Lemma submit_quiz_stored_refines_witness :
  submit_quiz_stored
    (Some (JArr [JObj [("text", JStr "t"); ("qtype", JStr "open");
                       ("options", JNull); ("answer", JStr "Paris")]]))
    [("q0", " paris ")]
  = (stored_response
       (fst (submit_quiz (Some [open_question "Paris"])
                         [("q0", " paris ")])),
     None).
Proof.
  apply (submit_quiz_stored_refines
           [JObj [("text", JStr "t"); ("qtype", JStr "open");
                  ("options", JNull); ("answer", JStr "Paris")]]
           [open_question "Paris"] [("q0", " paris ")]).
  constructor; [|constructor].
  eexists. split; [reflexivity|]. repeat split.
Defined.

Lemma grade_loop_stored_app (form : Form) (a b : list json) :
  forall t i,
    grade_loop_stored form t i (a ++ b)
    = and_then (grade_loop_stored form t i a)
               (fun t' => grade_loop_stored form t' (i + List.length a) b).
Proof.
  induction a as [|q a IH]; intros t i; simpl.
  - rewrite Nat.add_0_r. reflexivity.
  - destruct (grade_step_stored form t i q) as [e|t']; simpl; [reflexivity|].
    rewrite IH. replace (S i + List.length a)%nat
      with (i + S (List.length a))%nat by lia. reflexivity.
Qed.

Lemma grade_step_stored_missing_answer (form : Form) (t : StoredTally)
  (i : nat) (m : list (string * json)) :
  assoc "answer" m = None ->
  grade_step_stored form t i (JObj m) = inl KeyError.
Proof.
  intros Ha. unfold grade_step_stored, getitem_key, and_then. rewrite Ha.
  destruct (is_empty (submitted form i)).
  - destruct (assoc "text" m); reflexivity.
  - destruct (assoc "qtype" m) as [qt|]; [|reflexivity].
    destruct (equals_str qt "mcq"); reflexivity.
Qed.

Lemma grade_step_stored_not_object (form : Form) (t : StoredTally)
  (i : nat) (q : json) :
  (forall m, q <> JObj m) ->
  grade_step_stored form t i q = inl TypeError.
Proof.
  intros Hq. unfold grade_step_stored, and_then.
  destruct q; try (destruct (is_empty (submitted form i)); reflexivity).
  elim (Hq members). reflexivity.
Qed.

(** X16.  When the stored list holds well-formed questions up to one that
    lacks its [answer], or that is no dictionary at all, the submission is
    not graded: the request ends in an uncaught [KeyError], or [TypeError],
    whatever was answered, and the pending quiz stays in the session. *)
Theorem submit_quiz_stored_malformed (good : list json)
  (qs : list Question) (bad : json) (rest : list json) (form : Form) :
  Forall2 holds good qs ->
  let session := Some (JArr (good ++ bad :: rest)) in
  (forall m, bad = JObj m -> assoc "answer" m = None ->
             submit_quiz_stored session form
             = (StoredUnhandled KeyError, session))
  /\ ((forall m, bad <> JObj m) ->
      submit_quiz_stored session form = (StoredUnhandled TypeError, session)).
Proof.
  intros Hgood session.
  assert (Hrun : forall e,
             (forall t i, grade_step_stored form t i bad = inl e) ->
             submit_quiz_stored session form = (StoredUnhandled e, session)).
  { intros e Hstep. unfold session, submit_quiz_stored.
    assert (Ht : truthy (JArr (good ++ bad :: rest)) = true)
      by (destruct good; reflexivity).
    rewrite Ht. simpl negb. cbv iota. unfold py_iter.
    unfold and_then at 1. rewrite grade_loop_stored_app.
    change stored_tally0 with (stored_tally tally0).
    rewrite (grade_loop_stored_holds form good qs Hgood tally0 0).
    unfold and_then. simpl grade_loop_stored. rewrite Hstep. reflexivity. }
  split.
  - intros m -> Ha. apply Hrun. intros t i.
    apply grade_step_stored_missing_answer. exact Ha.
  - intros Hq. apply Hrun. intros t i.
    apply grade_step_stored_not_object. exact Hq.
Qed.

Lemma submit_quiz_stored_malformed_witness :
  let session :=
    Some (JArr [JObj [("text", JStr "t"); ("qtype", JStr "open");
                      ("answer", JStr "Paris")];
                JObj [("text", JStr "u"); ("qtype", JStr "mcq")]]) in
  submit_quiz_stored session [("q0", "Paris")]
  = (StoredUnhandled KeyError, session).
Proof.
  intros session.
  destruct (submit_quiz_stored_malformed
              [JObj [("text", JStr "t"); ("qtype", JStr "open");
                     ("answer", JStr "Paris")]]
              [open_question "Paris"]
              (JObj [("text", JStr "u"); ("qtype", JStr "mcq")]) []
              [("q0", "Paris")]) as [H _].
  - constructor; [|constructor].
    eexists. split; [reflexivity|]. repeat split.
  - apply (H [("text", JStr "u"); ("qtype", JStr "mcq")]); reflexivity.
Defined.

Lemma py_iter_len (j : json) (items : list json) :
  py_iter j = inr items -> exists n, py_len j = inr n.
Proof. destruct j; simpl; intros H; try discriminate; eauto. Qed.

(** X17.  A pending quiz is graded once: whenever a submission is graded,
    the session is left empty and the next submission, whatever it holds,
    is told that no quiz is active.  Whenever a submission ends in an
    uncaught exception or finds no quiz, the session is left as it was. *)
Theorem submit_quiz_stored_once (session : option json) (form : Form) :
  (forall r,
     fst (submit_quiz_stored session form) = StoredRenderResult r ->
     snd (submit_quiz_stored session form) = None
     /\ forall form',
          submit_quiz_stored (snd (submit_quiz_stored session form)) form'
          = (StoredNoActiveQuiz "Nessun quiz attivo.", None))
  /\ ((forall r, fst (submit_quiz_stored session form)
                 <> StoredRenderResult r) ->
      snd (submit_quiz_stored session form) = session).
Proof.
  unfold submit_quiz_stored.
  destruct session as [questions|]; [|split; [discriminate|reflexivity]].
  destruct (truthy questions); simpl negb; cbv iota;
    [|split; [discriminate|reflexivity]].
  destruct (py_iter questions) as [e|items] eqn:Ei; simpl and_then;
    [split; [discriminate|reflexivity]|].
  destruct (grade_loop_stored form stored_tally0 0 items) as [e|t];
    [split; [discriminate|reflexivity]|].
  destruct (py_iter_len questions items Ei) as [n ->]. simpl. split.
  - intros r _. split; reflexivity.
  - intros H. elim (H _ eq_refl).
Qed.

Lemma submit_quiz_stored_once_witness :
  let session :=
    Some (JArr [JObj [("text", JStr "t"); ("qtype", JStr "open");
                      ("answer", JStr "Paris")]]) in
  submit_quiz_stored (snd (submit_quiz_stored session [("q0", "paris")]))
                     [("q0", "paris")]
  = (StoredNoActiveQuiz "Nessun quiz attivo.", None).
Proof.
  intros session.
  destruct (submit_quiz_stored_once session [("q0", "paris")]) as [H _].
  destruct (H _ eq_refl) as [_ H2]. apply H2.
Defined.

(** ** Scores that are exact *)

Lemma correct_run_table :
  forallb (fun k => String.eqb
                      (format_2f (Nat.iter k (fun x => fadd x f_1_0) f_0_0))
                      (decimal_score (Z.of_nat k) 0))
          (seq 0 51) = true.
Proof. vm_compute. reflexivity. Qed.

Lemma wrong_run_table :
  forallb (fun k => String.eqb
                      (format_2f (Nat.iter k (fun x => fsub x f_0_1) f_0_0))
                      (decimal_score 0 (Z.of_nat k)))
          (seq 0 51) = true.
Proof. vm_compute. reflexivity. Qed.

Lemma count_result_one (res : string) (form : Form) (i : nat)
  (q : Question) :
  count_result res [step_detail form i q]
  = if String.eqb (step_result form i q) res then 1 else 0.
Proof.
  unfold count_result, step_detail. simpl.
  destruct (String.eqb (step_result form i q) res); reflexivity.
Qed.

Lemma grade_step_score (form : Form) (t : Tally) (i : nat) (q : Question) :
  (step_result form i q = "blank"
   /\ score (grade_step form t i q) = score t)
  \/ (step_result form i q = "correct"
      /\ score (grade_step form t i q) = fadd (score t) f_1_0)
  \/ (step_result form i q = "wrong"
      /\ score (grade_step form t i q) = fsub (score t) f_0_1).
Proof.
  unfold grade_step, step_result.
  destruct (is_empty (submitted form i)); [left; split; reflexivity|].
  destruct (if String.eqb (qtype q) "mcq" then _ else _).
  - right. left. split; reflexivity.
  - right. right. split; reflexivity.
Qed.

Lemma new_details_cons_count (res : string) (form : Form) (i : nat)
  (q : Question) (rest : list Question) :
  count_result res (new_details form i (q :: rest))
  = (if String.eqb (step_result form i q) res then 1 else 0)
    + count_result res (new_details form (S i) rest).
Proof.
  change (new_details form i (q :: rest))
    with ([step_detail form i q] ++ new_details form (S i) rest)%list.
  rewrite count_result_app, count_result_one. reflexivity.
Qed.

Ltac step_run :=
  match goal with
  | |- _ = Nat.iter (Z.to_nat (1 + ?c)) _ _ =>
      replace (Z.to_nat (1 + c)) with (S (Z.to_nat c)) by lia;
      rewrite Nat.iter_succ_r; reflexivity
  end.

(** Without a wrong answer the score is the float reached by adding 1.0
    once per correct answer; without a correct one, by subtracting 0.1 once
    per wrong answer. *)
Lemma grade_loop_score_runs (form : Form) (questions : list Question) :
  forall t i,
    let ds := new_details form i questions in
    (count_result "wrong" ds = 0 ->
     score (grade_loop form t i questions)
     = Nat.iter (Z.to_nat (count_result "correct" ds))
                (fun x => fadd x f_1_0) (score t))
    /\ (count_result "correct" ds = 0 ->
        score (grade_loop form t i questions)
        = Nat.iter (Z.to_nat (count_result "wrong" ds))
                   (fun x => fsub x f_0_1) (score t)).
Proof.
  induction questions as [|q rest IH]; intros t i; [split; reflexivity|].
  cbv zeta. rewrite !new_details_cons_count. simpl grade_loop.
  destruct (IH (grade_step form t i q) (S i)) as [IHc IHw]. cbv zeta in *.
  pose proof (count_result_nonneg "wrong" (new_details form (S i) rest)).
  pose proof (count_result_nonneg "correct" (new_details form (S i) rest)).
  destruct (grade_step_score form t i q)
    as [[-> Hs]|[[-> Hs]|[-> Hs]]]; simpl String.eqb; cbv iota;
    rewrite ?Z.add_0_l; split; intros Hz; try lia;
    first [rewrite IHc, Hs by lia | rewrite IHw, Hs by lia];
    first [reflexivity | step_run].
Qed.

Lemma table_lookup (f : nat -> bool) (n : Z) :
  forallb f (seq 0 51) = true -> 0 <= n <= 50 -> f (Z.to_nat n) = true.
Proof.
  intros T Hn. rewrite forallb_forall in T. apply T. apply in_seq. lia.
Qed.

(** X18.  For a graded submission with no wrong answer and at most 50
    correct ones, and for one with no correct answer and at most 50 wrong
    ones, the score rendered is the exact decimal: the number of correct
    answers with two zero decimals, or minus a tenth per wrong answer. *)
Theorem exact_scores (questions : list Question) (form : Form) :
  questions <> [] ->
  exists r,
    submit_quiz (Some questions) form = (RenderResult r, None)
    /\ (r_wrong r = 0 -> r_correct r <= 50 ->
        r_score r = decimal_score (r_correct r) 0)
    /\ (r_correct r = 0 -> r_wrong r <= 50 ->
        r_score r = decimal_score 0 (r_wrong r)).
Proof.
  intros Hne. rewrite (submit_quiz_graded questions form Hne).
  eexists. split; [reflexivity|]. simpl.
  destruct (grade_loop_score_runs form questions tally0 0) as [Hc Hw].
  cbv zeta in Hc, Hw.
  pose proof (count_result_nonneg "correct" (new_details form 0 questions)).
  pose proof (count_result_nonneg "wrong" (new_details form 0 questions)).
  split.
  - intros Hz Hle. rewrite (Hc Hz).
    pose proof (table_lookup _ _ correct_run_table (conj H Hle)) as T.
    apply String.eqb_eq in T. simpl score. rewrite T.
    rewrite Z2Nat.id by lia. reflexivity.
  - intros Hz Hle. rewrite (Hw Hz).
    pose proof (table_lookup _ _ wrong_run_table (conj H0 Hle)) as T.
    apply String.eqb_eq in T. simpl score. rewrite T.
    rewrite Z2Nat.id by lia. reflexivity.
Qed.

Lemma exact_scores_witness :
  exists r,
    submit_quiz (Some [mcq_question "A"; open_question "Paris";
                       mcq_question "A"])
                (form_of 0 ["A"; ""; "A"])
    = (RenderResult r, None)
    /\ r_score r = "2.00".
Proof.
  destruct (exact_scores [mcq_question "A"; open_question "Paris";
                          mcq_question "A"]
                         (form_of 0 ["A"; ""; "A"]))
    as [r [Hr [Hc _]]]; [discriminate|].
  exists r. split; [exact Hr|].
  assert (E : r = {| total := 3; r_correct := 2; r_wrong := 0; r_blank := 1;
                     r_score := r_score r; r_details := r_details r |}).
  { vm_compute in Hr. inversion Hr. reflexivity. }
  rewrite E in Hc. simpl in Hc. rewrite Hc by lia. reflexivity.
Defined.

▶ _Task item_
In the records, count every line that includes "fadd" and give the count alone.

▶ _Your solution_
3